Bu gruplardan hiçbirinde bir yılda kilo değişikliği görülmese de metabolik sendrom şikâyetleri düşük - yağlı diyet grubunda yüzde 2, sızma zeytinyağı grubunda yüzde 6.7, karışık yemiş grubunda ise yüzde 13.7 düşüş göstermiş.
Akdeniz diyeti ve kuruyemiş tüketen grupta bel çevresi geniş olan, yüksek tligliseridi veya yüksek tansiyonu olan katılımcı sayısı önemli ölçüde düşüş göstermiş. Bu bulgular diyetin bazı unsurlarının, özellikle kuruyemişlerin, metabolik sendromun bazı özellikleri üzerinde faydalı etkileri olabileceğini gösteriyor.
Akdeniz diyeti nedir?
Tüm dünyada yağı az (doymuş yağı), posası fazla, tuz oranı düşük olan tipik Akdeniz mutfağı sağlıklı beslenme olarak önerilmektedir. Bu beslenme şekli kırmızı ete az yer verir, balık, tahıl, sebze, meyve ve lif ağırlıklıdır, zeytinyağı en önemli besindir. Süt yoğurt ve peynir, protein kaynağı olarak balıkla birlikte yer alır. Bu beslenme tipi kalp damar hastalıkları ve kansere karşı koruyuculukla uzun ve kaliteli bir yaşamın anahtarıdır.
Metabolik sendrom
Metabolik sendrom, abdominal obezite, yüksek tansiyon, yüksek kolesterol ve glokuz intoleransı dahil olmak üzere hepsi tip 2 diyabetin yanı sıra koroner kalp hastalıkları ve damar duvarlarında plak birikmesiyle ilgili diğer hastalıklar için risk faktörü olan bir grup sağlık sorunu ile karakterizedir.
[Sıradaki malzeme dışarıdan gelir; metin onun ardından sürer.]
(** C4: Nothing is lost when handlers run at the same time: however reconciles, publications
    and provisioning calls are interleaved, and whichever of their calls fail, every entry of a
    PodListeners object and every label of a pod or volume stays, with the value it has unless
    a call writes that very entry or label; and a Listener keeps its metadata and its
    specification. *)
Theorem no_lost_update calls w ts w' ts' :
  execution calls (w, ts) (w', ts') → running ts →
  (∀ key v e, entry_at w key v = Some e → ∃ e', entry_at w' key v = Some e' ∧
     (Forall (λ cl, writes_entry cl key v = false) calls → e' = e)) ∧
  (∀ k key x y, k = KPod ∨ k = KPersistentVolume → label_at k w key x = Some y →
     ∃ y', label_at k w' key x = Some y' ∧
     (Forall (λ cl, writes_label k cl key x = false) calls → y' = y)) ∧
  (∀ key l, stored KListener w key = Some l → ∃ st, stored KListener w' key = Some (with_status st l)).
Proof.
  intros Hex Hrun. pose proof (execution_chain _ _ _ Hex Hrun) as Hchain. simpl in Hchain. split_and!.
  - intros key v e. by eapply chain_entry.
  - intros k key x y Hk. by eapply chain_label.
  - intros key l. by eapply chain_listener.
Qed.
End executions.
Önemli göstergelerinden biri bel çevresinde yağlanma ve kalınlaşmadır. Türkiye Metabolik Sendrom Araştırma Grubu’nun (METSAR) yaptığı çalışmaya göre ülkemizde kentlerde metabolik sendrom sıklığı ortalama yüzde 33,8 olarak bulunmuştur. Bu verilere göre Türkiye’de 20 yaş üstü nüfusunu yaklaşık 1/3’ü metabolik sendromludur. Metabolik sendrom Amerika’da da gittikçe yaygınlaşmaktadır.
20-25 adet badem veya bir ceviz
Kuruyemişler yüksek miktarda zeytinyağına benzer doymamış yağın yanı sıra lif, potasyum, kalsiyum ve magnezyum gibi faydalı besinler içeriyor. Günde yaklaşık 20-25 adet badem veya fındık veya 6 tam ceviz yemeniz yeterlidir.”